Over the past few months, the leading Internet portals - MSN, Yahoo and America Online - have loosened restrictions on how much audio, video and animation they allow advertisers to display. That is encouraging advertisers to experiment with even more interruptive formats, including video, talking characters, floating logos and animation.
"The hope is we can turn this into an effective advertising medium, which it is not yet," said Robert Rice, chief executive of Viewpoint Corp., a technology vendor that AOL chose to help deliver three-dimensional graphics and "rich media" advertising to its subscribers. "We are still in the early days of deep experimentation."
But traditional media buyers remain resistant to Internet advertising in almost any form, which is a key reason Web ad revenue has been in steady decline since dot-com companies, which were heavy advertisers, started dying. Nielsen Media Research estimates that Internet ad revenue during the first six months of this year was down 8.4 percent from a year earlier.
The one exception amid the gloom is companies that provide software for producing ads in rich-media formats.
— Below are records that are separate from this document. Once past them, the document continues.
(** [/^[+-]?\d+(?:\.\d+)?$/.test(s)]. *)
Definition isDecimalNumeral (s : string) : bool :=
  let unsigned :=
    match s with
    | String c r => if Ascii.eqb c "+" || Ascii.eqb c "-" then r else s
    | EmptyString => s
    end in
  match digits1 unsigned false with
  | None => false
  | Some EmptyString => true
  | Some (String c frac) =>
      Ascii.eqb c "." &&
      match frac with
      | EmptyString => false
      | _ => allDigits frac
      end
  end.

End Js.

(** The Number values of the runtime, taken up to [===] ([+0] and [-0]
    are one value). The code carries, prints and parses numbers and never
    computes with them, so the embedding is generic in them. *)
Class JsNumber := {
  number : Type;
  (** [String(n)] *)
  Number_toString : number -> string;
  (** [Number(s)] *)
  String_toNumber : string -> number;
  (** [Number.isNaN(n)] *)
  Number_isNaN : number -> bool;
  (** truthiness: false for [0] and [NaN] *)
  Number_truthy : number -> bool;
  (** the Number nearest to an integer ([Long.prototype.toNumber]) *)
  Number_ofZ : Z -> number;
  (** the time value of [new Date(n)], if the date is valid *)
  Date_time : number -> option Z;
}.

(** The laws of ECMAScript the stored-value codec relies on:
    [Number(String(n))] is [n], and a decimal numeral never parses to
    [NaN]. *)
Class JsNumberLaws (N : JsNumber) : Prop := {
  toNumber_toString : forall n : number, String_toNumber (Number_toString n) = n;
  numeral_not_NaN : forall s, Js.isDecimalNumeral s = true ->
                              Number_isNaN (String_toNumber s) = false;
}.

(** Integers with their decimal rendering: a model of the safe integers. *)
#[export] Instance ZNumber : JsNumber := {|
  number := Z;
  Number_toString := fun z => NilEmpty.string_of_int (Z.to_int z);
  String_toNumber := fun s =>
    match NilEmpty.int_of_string s with
    | Some d => Z.of_int d
    | None => 0%Z
    end;
  Number_isNaN := fun _ => false;
  Number_truthy := fun z => negb (Z.eqb z 0);
  Number_ofZ := fun z => z;
  Date_time := fun z => Some z;
|}.

(** Exceptions. *)
Inductive Result (A : Type) : Type :=
| Ok (a : A)
| Throw (message : string).
Arguments Ok {A} a.
Arguments Throw {A} message.

Inductive LogLevel := TRACE | DEBUG | INFO | WARN | ERROR.

Record LogEntry := { level : LogLevel; message : string }.

(** A computation that writes to the logger. *)
Definition Logged (A : Type) : Type := (A * list LogEntry)%type.

(* ===================================================================== *)
(** ** Topic parser (clients/sparkplug) *)
(* ===================================================================== *)

Module Topic.

Record MessageContext := {
  namespace : option string;
  groupId : option string;
  messageType : option string;
  edgeNodeId : option string;
  deviceId : option string;
  otherParts : list string;
}.

Definition parseTopic (topic : string) : MessageContext :=
  let parts := Js.split topic in
  {| namespace := nth_error parts 0;
     groupId := nth_error parts 1;
     messageType := nth_error parts 2;
     edgeNodeId := nth_error parts 3;
     deviceId := if (5 <=? List.length parts)%nat then nth_error parts 4 else None;
     otherParts := if (5 <? List.length parts)%nat then Js.slice 5 parts else [] |}.

Definition parseCertificateTopic (topic : string) : MessageContext :=
  parseTopic (Js.join (Js.slice 2 (Js.split topic))).

End Topic.

(* ===================================================================== *)
(** ** Decoded payloads (sparkplug-payload) *)
(* ===================================================================== *)

Module Payload.
Section WithNumbers.
Context {N : JsNumber}.

(** A [Long]: two signed 32-bit halves and the signedness flag. *)
Record Long := { low : Z; high : Z; unsigned : bool }.

Definition two32 : Z := 4294967296.

(** [x >>> 0] *)
Definition toUint32 (x : Z) : Z := x mod two32.

(** [Long.prototype.toNumber] *)
Definition Long_toNumber (l : Long) : number :=
  Number_ofZ
    (if unsigned l then toUint32 (high l) * two32 + toUint32 (low l)
     else high l * two32 + toUint32 (low l))%Z.

(** [Long.prototype.toInt] *)
Definition Long_toInt (l : Long) : Z :=
  if unsigned l then toUint32 (low l) else low l.

(** The decimal rendering of an integer. *)
Definition Int_toString (z : Z) : string := NilEmpty.string_of_int (Z.to_int z).

(** [Long | number] *)
Inductive LongOrNumber :=
| IsLong (l : Long)
| IsNumber (n : number).

(** The value of a metric, as the decoder leaves it, and the metric. The
    decoder gives every template a reference (a string, empty when the
    message has none) and the array of its metrics. [VObject] is any other
    object (a data set, a byte array). *)
Inductive UValue :=
| VUndefined
| VNull
| VNumber (n : number)
| VLong (l : Long)
| VBoolean (b : bool)
| VString (s : string)
| VTemplate (isDefinition : option bool) (templateRef : string)
            (metrics : list UMetric)
| VObject
with UMetric :=
| Metric (name : option string) (alias : option LongOrNumber)
         (type : string) (value : UValue) (timestamp : option LongOrNumber).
"We've seen 1,000 percent growth in our ad revenue in the last 12 months," said John Vincent, chief executive of Eyewonder Inc., a small Illinois-based company that has licensed its ad technology for use at more than 1,000 Web sites.
Eyewonder specializes in adapting TV ads for viewing online, using software that has a built-in media player so video ads can play without requiring downloads. That means people do not need a media player from Microsoft or RealNetworks Inc. installed on their computers to view them.
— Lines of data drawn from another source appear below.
(** [!child_prefix] returns exactly when its value is a dictionary
    whose [parent] is a string or a model instance that wraps a prefix,
    whose [offset] is a string, and [network_offset] accepts the two;
    the result is then what [network_offset] computes, under the name
    "prefix". *)
Theorem child_prefix_returns (st : State) (value : Value) (name child : string) :
  attribute network_offset st value = Ok (name, child) <->
  name = "prefix" /\
  exists d parent offset,
    value = VDict d /\
    (dict_get "parent" d = Some (VStr parent) \/
     exists l, dict_get "parent" d = Some (VModelInstance l) /\
               prefix_of (heap st) l = Ok parent) /\
    dict_get "offset" d = Some (VStr offset) /\
    network_offset parent offset = Ok child.
Proof.
  unfold attribute. split.
  - destruct value; try discriminate.
    pose proof (dict_pop_default_rest "parent" d) as Hrest.
    pose proof (dict_pop_default_value "parent" d) as Hvalue.
    destruct (dict_pop_default "parent" d) as [given remaining].
    cbn [fst snd] in Hrest, Hvalue. subst remaining.
    assert (Htail : forall parent,
               (let (offset, _) := dict_pop_default "offset" (dict_del "parent" d) in
                match offset with
                | VNone =>
                    Raise (DesignImplementationError
                             (Text "the child_prefix tag requires an offset"))
                | VStr offset =>
                    (child <- network_offset parent offset ;; Ok ("prefix", child))%py
                | _ => Raise (DesignImplementationError (Text "offset must be string"))
                end) = Ok (name, child) ->
               name = "prefix" /\
               exists offset,
                 dict_get "offset" d = Some (VStr offset) /\
                 network_offset parent offset = Ok child).
    { intros parent.
      pose proof (dict_pop_default_value "offset" (dict_del "parent" d)) as Hoff.
      destruct (dict_pop_default "offset" (dict_del "parent" d)) as [offset rest].
      cbn [fst] in Hoff. rewrite dict_get_del_other in Hoff by discriminate.
      destruct offset; try discriminate.
      destruct (network_offset parent s) as [c|e] eqn:Hnet; cbn [bind]; [|discriminate].
      intros [= <- <-]. split; [reflexivity|]. exists s. split; [|exact Hnet].
      destruct (dict_get "offset" d); congruence. }
    destruct (dict_get "parent" d) as [p|] eqn:Hparent; subst given; [|discriminate].
    destruct p; try discriminate; cbn [bind].
    + intros H. destruct (Htail s H) as (-> & offset & Hoff & Hnet).
      split; [reflexivity|]. exists d, s, offset. auto.
    + destruct (prefix_of (heap st) l) as [parent|e] eqn:Hprefix; cbn [bind]; [|discriminate].
      intros H. destruct (Htail parent H) as (-> & offset & Hoff & Hnet).
      split; [reflexivity|]. exists d, parent, offset. repeat split; eauto.
  - intros (-> & d & parent & offset & -> & Hparent & Hoffset & Hnet).
    unfold dict_pop_default at 1.
    assert (Htail : (let (offset0, _) := dict_pop_default "offset" (dict_del "parent" d) in
                     match offset0 with
                     | VNone =>
                         Raise (DesignImplementationError
                                  (Text "the child_prefix tag requires an offset"))
                     | VStr offset0 =>
                         (child <- network_offset parent offset0 ;; Ok ("prefix", child))%py
                     | _ => Raise (DesignImplementationError (Text "offset must be string"))
                     end) = Ok ("prefix", child)).
    { unfold dict_pop_default. rewrite dict_get_del_other by discriminate.
      rewrite Hoffset, Hnet. reflexivity. }
    destruct Hparent as [Hparent|(l & Hparent & Hprefix)]; rewrite Hparent; cbn [bind].
    + exact Htail.
    + rewrite Hprefix. cbn [bind]. exact Htail.
Qed.

End ChildPrefixProperties.

(** ** Statements in sequence, continued *)

Lemma mbind_no_design_error {A B} (m : M A) (k : A -> M B) :
  no_design_error m -> (forall a, no_design_error (k a)) -> no_design_error (mbind m k).
Proof.
  intros Hm Hk st. unfold mbind. specialize (Hm st).
  destruct (m st) as [[a|e] st1]; cbn [fst] in *; [apply Hk | exact Hm].
Qed.

Lemma dict_has_get (k : string) (d : Dict) :
  dict_has k d = true <-> exists v, dict_get k d = Some v.
Proof.
  unfold dict_has, dict_get.
  induction d as [|[k' v'] d IH]; cbn [existsb List.find fst snd].
  - split; [discriminate | intros [v H]; discriminate].
  - destruct (String.eqb k k'); cbn [orb]; [split; eauto | exact IH].
Qed.

Lemma init_ok (creator : Builder) (m : ModelClass) (attrs : Value) (st st' : State) (x : nat) :
  ModelInstance_init creator m attrs st = (Ok x, st') ->
  exists d row,
    attrs = VDict d /\
    load_instance creator (db st) m d = Some row /\
    x = List.length (heap st) /\
    st' = mkState (db st) (heap st ++ [mkModelInstance m row d [] [] []])%list.
Proof.
  unfold ModelInstance_init. destruct attrs; try discriminate.
  destruct (load_instance creator (db st) m d) as [row|] eqn:Hload; [|discriminate].
  intros [= <- <-]. exists d, row. auto.
Qed.

Lemma update_no_design_error (l : nat) (f : ModelInstance -> ModelInstance) :
  no_design_error (update_instance l f).
Proof. intros st. unfold update_instance. destruct (heap st !! l); reflexivity. Qed.

Lemma update_keeps (P : ModelInstance -> Prop) (l : nat) (f : ModelInstance -> ModelInstance)
  (st st' : State) (j : nat) (x : ModelInstance) :
  update_instance l f st = (Ok tt, st') ->
  (forall y, P y -> P (f y)) ->
  heap st !! j = Some x -> P x ->
  exists x', heap st' !! j = Some x' /\ P x'.
Proof.
  intros Hup Hf Hj Hx. apply update_instance_ok in Hup. destruct Hup as (mi & Hl & ->).
  cbn [heap]. destruct (Nat.eq_dec l j) as [->|Hne].
  - rewrite list_lookup_insert_eq by (eapply lookup_lt_Some; eauto).
    exists (f mi). split; [reflexivity|]. apply Hf. congruence.
  - rewrite list_lookup_insert_ne by exact Hne. eauto.
Qed.

Lemma update_same_db (l : nat) (f : ModelInstance -> ModelInstance) (st : State) :
  db (snd (update_instance l f st)) = db st.
Proof. unfold update_instance. destruct (heap st !! l); reflexivity. Qed.

Lemma init_same_db (creator : Builder) (m : ModelClass) (attrs : Value) (st : State) :
  db (snd (ModelInstance_init creator m attrs st)) = db st.
Proof.
  unfold ModelInstance_init. destruct attrs; try reflexivity.
  destruct (load_instance creator (db st) m d); reflexivity.
Qed.

Lemma same_row_trans (a b c : Row) :
  same_row a b = true -> same_row b c = true -> same_row a c = true.
Proof. rewrite !same_row_iff. intros [-> ->] [-> ->]. auto. Qed.

Lemma same_row_sym (a b : Row) : same_row a b = true -> same_row b a = true.
Proof. rewrite !same_row_iff. intros [-> ->]. auto. Qed.

Section MorePeeringProperties.

Import BGPPeeringExtension.

Lemma existing_peerings_no_design_error (endpoint_a endpoint_z : nat) :
  no_design_error (reads (fun st => existing_peerings st endpoint_a endpoint_z)).
Proof.
  intros st. unfold reads, existing_peerings, peering_of, related. cbn [fst].
  repeat case_match; simplify_eq/=; try reflexivity.
Qed.

Lemma delete_if_any_no_design_error (r : option Row) : no_design_error (delete_if_any r).
Proof. intros st. destruct r; reflexivity. Qed.
(* ===== verification/_CoqProject ===== *)
-Q . S2P
Prelude.v
Errors.v
Breaker.v
Tools.v
Json.v
Float.v
Contracts.v
AgentState.v
ToolData.v
Store.v
Timeline.v
IndexRepo.v
Text.v
Regex.v
Scoring.v
Selection.v
Rewrite.v
Guardrails.v
Templates.v
Nodes.v
Workflow.v
WorkflowFrame.v
DiagnosisRuns.v
Sessions.v
Memory.v
Desk.v
Execution.v
DeskFrame.v
DeskInv.v
DeskProps.v
RunStatus.v
RunOutcome.v
ExecutionRuns.v
CaseRepo.v
CaseHistory.v
CaseApp.v
CaseInv.v
CaseSafety.v
IndexHandlers.v
Consumer.v
IndexQueue.v
Iso.v
Cursors.v
Chunking.v
Ingestion.v
System.v
CaseProps.v
ChunkingProps.v
IngestionProps.v
Library.v
Retrieval.v
RetrievalProps.v
Providers.v
RetrievalRuns.v
ProvidersProps.v
Gateway.v
IngestionRuns.v
Findings.v
TimelineView.v
Boundaries.v
Evaluation.v
Gate.v
EvaluationProps.v
Paging.v
Catalog.v
CatalogProps.v
ReadTools.v
ReadToolsProps.v
DiagnosisEvidence.v
Redaction.v
RateLimit.v
Users.v
Auth.v
AuthProofs.v
Listings.v
Api.v
ApiProps.v
Lifespan.v
EvidenceView.v
Influx.v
An Eyewonder spot that Unilever has been running for its Lynx cologne on a British Web site illustrates what Vincent sees as the potential of Internet advertising. Aimed at young men, the short video shows women in sexually suggestive poses juxtaposed against brief scenes involving a worm, a frog and an old man in bed. The mystery and sex appeal entice men to hit the replay button, Vincent said.
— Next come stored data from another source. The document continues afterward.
(* ===== verification/Errors.v ===== *)
(** * Domain errors and their HTTP status

    [core/errors.py] (the exception classes, their codes and their
    inheritance) and the status mapping of [api/errors.py]. *)

From S2P Require Import Prelude.

(** One constructor per exception class of [core/errors.py]. *)
Inductive error_class : Type :=
| DomainError
| InvalidStateTransitionError
| ResourceNotFoundError
| DependencyUnavailableError
| ConflictError
| AuthenticationError
| AuthInvalidCredentialsError
| AuthAccountLockedError
| AuthAccountDisabledError
| AuthTokenMissingError
| AuthTokenInvalidError
| AuthTokenExpiredError
| AuthRefreshInvalidError
| AuthRefreshExpiredError
| AuthRefreshReusedError
| AuthCurrentPasswordInvalidError
| UserNotFoundError
| UserUsernameExistsError
| UserEmailExistsError
| UserLastAdminProtectedError
| PermissionDeniedError
| InvalidRequestError
| RateLimitExceededError
| AuthPasswordChangeRequiredError
| AuthNewPasswordInvalidError
| UserSelfDisableForbiddenError
| UserSelfRoleChangeForbiddenError
| UserRoleInvalidError
| ActorRequiredError
| ActorRoleInvalidError
| SelfReviewForbiddenError
| ClarificationStaleError
| UnknownClarificationQuestionError
| ClarificationAlreadyAnsweredError
| SessionNotReviewableError
| DiagnosisReviewInvalidError
| InvalidEvidenceReferenceError
| RootCauseOverrideReasonRequiredError
| CaseNotFoundError
| CaseNotEditableError
| CaseNotReadyError
| CaseStateConflictError
| CaseVersionConflictError
| CaseReviewConflictError
| CaseIndexFailedError
| CaseNotIndexedError
| IdempotencyConflictError
| DependencyTimeoutError
| UnsupportedIntentError
| RagError
| DocumentTypeUnsupportedError
| DocumentTooLargeError
| DocumentHashConflictError
| DocumentParseError
| OcrRequiredError
| MinioUnavailableError
| MinioChecksumMismatchError
| EmbeddingUnavailableError
| EmbeddingDimensionError
| EmbeddingResponseError
| MilvusUnavailableError
| MilvusSchemaMismatchError
| VectorSearchError
| RerankerUnavailableError
| RerankerResponseError
| RetrievalChannelsFailedError
| IndexJobNotFoundError
| IndexJobStateConflictError
| RabbitMQUnavailableError
| GraphUnavailableError
| TemplateNotFoundDomainError.

#[export] Instance error_class_eq_dec : EqDecision error_class.
Proof. solve_decision. Defined.

(** The class each exception class derives from ([None]: [Exception]). *)
Definition base (c : error_class) : option error_class :=
  match c with
  | DomainError => None
  | InvalidStateTransitionError => Some DomainError
  | ResourceNotFoundError => Some DomainError
  | DependencyUnavailableError => Some DomainError
  | ConflictError => Some DomainError
  | AuthenticationError => Some DomainError
  | AuthInvalidCredentialsError => Some AuthenticationError
  | AuthAccountLockedError => Some AuthenticationError
  | AuthAccountDisabledError => Some AuthenticationError
  | AuthTokenMissingError => Some AuthenticationError
  | AuthTokenInvalidError => Some AuthenticationError
  | AuthTokenExpiredError => Some AuthenticationError
  | AuthRefreshInvalidError => Some AuthenticationError
  | AuthRefreshExpiredError => Some AuthenticationError
  | AuthRefreshReusedError => Some AuthenticationError
  | AuthCurrentPasswordInvalidError => Some AuthenticationError
  | UserNotFoundError => Some ResourceNotFoundError
  | UserUsernameExistsError => Some ConflictError
  | UserEmailExistsError => Some ConflictError
  | UserLastAdminProtectedError => Some ConflictError
  | PermissionDeniedError => Some DomainError
  | InvalidRequestError => Some DomainError
  | RateLimitExceededError => Some DomainError
  | AuthPasswordChangeRequiredError => Some PermissionDeniedError
  | AuthNewPasswordInvalidError => Some InvalidRequestError
  | UserSelfDisableForbiddenError => Some PermissionDeniedError
  | UserSelfRoleChangeForbiddenError => Some PermissionDeniedError
  | UserRoleInvalidError => Some InvalidRequestError
  | ActorRequiredError => Some AuthenticationError
  | ActorRoleInvalidError => Some AuthenticationError
  | SelfReviewForbiddenError => Some PermissionDeniedError
  | ClarificationStaleError => Some ConflictError
  | UnknownClarificationQuestionError => Some InvalidRequestError
  | ClarificationAlreadyAnsweredError => Some ConflictError
  | SessionNotReviewableError => Some ConflictError
  | DiagnosisReviewInvalidError => Some InvalidRequestError
  | InvalidEvidenceReferenceError => Some InvalidRequestError
  | RootCauseOverrideReasonRequiredError => Some InvalidRequestError
  | CaseNotFoundError => Some ResourceNotFoundError
  | CaseNotEditableError => Some ConflictError
  | CaseNotReadyError => Some InvalidRequestError
  | CaseStateConflictError => Some ConflictError
  | CaseVersionConflictError => Some ConflictError
  | CaseReviewConflictError => Some ConflictError
  | CaseIndexFailedError => Some DependencyUnavailableError
  | CaseNotIndexedError => Some ConflictError
  | IdempotencyConflictError => Some ConflictError
  | DependencyTimeoutError => Some DomainError
  | UnsupportedIntentError => Some DomainError
  | RagError => Some DomainError
  | DocumentTypeUnsupportedError => Some RagError
  | DocumentTooLargeError => Some RagError
  | DocumentHashConflictError => Some ConflictError
  | DocumentParseError => Some RagError
  | OcrRequiredError => Some DocumentParseError
  | MinioUnavailableError => Some DependencyUnavailableError
  | MinioChecksumMismatchError => Some RagError
  | EmbeddingUnavailableError => Some DependencyUnavailableError
  | EmbeddingDimensionError => Some RagError
  | EmbeddingResponseError => Some RagError
  | MilvusUnavailableError => Some DependencyUnavailableError
  | MilvusSchemaMismatchError => Some RagError
  | VectorSearchError => Some DependencyUnavailableError
  | RerankerUnavailableError => Some DependencyUnavailableError
  | RerankerResponseError => Some RagError
  | RetrievalChannelsFailedError => Some DependencyUnavailableError
  | IndexJobNotFoundError => Some ResourceNotFoundError
  | IndexJobStateConflictError => Some ConflictError
  | RabbitMQUnavailableError => Some DependencyUnavailableError
  | GraphUnavailableError => Some DependencyUnavailableError
  | TemplateNotFoundDomainError => Some InvalidRequestError
  end.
"That ad never ran on TV and won't ever run on TV," he said. "The Internet allows you to communicate more precisely to a demographic you want to reach without having to worry about Susie, who is 6 years old, seeing it. You can appeal to John, who is 22 and goes to clubs, with more creative license."
The promise remains elusive, though, because even if there were agreement over which Web commercials work best, technical standards are still missing. An ad agency can send the same video to all the broadcast TV networks, and it will look the same on the air each time. But Web videos typically cannot play on multiple sites, because each site differs in the software used and in rules governing how ads should be displayed.
The result is costly for advertisers, which must reformat ads if they want to run the same Web video on various sites.
One vendor, Unicast Communications Corp., responded last month by establishing standards for the advertising software it provides to 1,000 publishers. But the company's standards apply only to its formats, and even those are not entirely in line with standards released by the Interactive Advertising Bureau.
Unicast is also trying to popularize names for the weird new Internet advertising. It recently proposed calling the various formats "in-page," "over-page" and "in-between page," depending on how they appear on screens.
An in-page ad, for example, is where the video or other imagery stays in one spot, such as inside a horizontal banner or a large vertical box known as a skyscraper. Over-page ads use imagery that seems to sit on top of the page being viewed, often floating or moving from one spot to another. In-between ads are a proprietary format that Unicast devised, called "Superstitials," that load behind the page being viewed and appear in a large window when you move to a new page.
The most obtrusive of the lot are "takeover" ads: They seize the page you're trying to read, freezing it until the Web commercial finishes playing. Takeover ads rarely have "click to close" buttons, making them even worse than pop-up ads.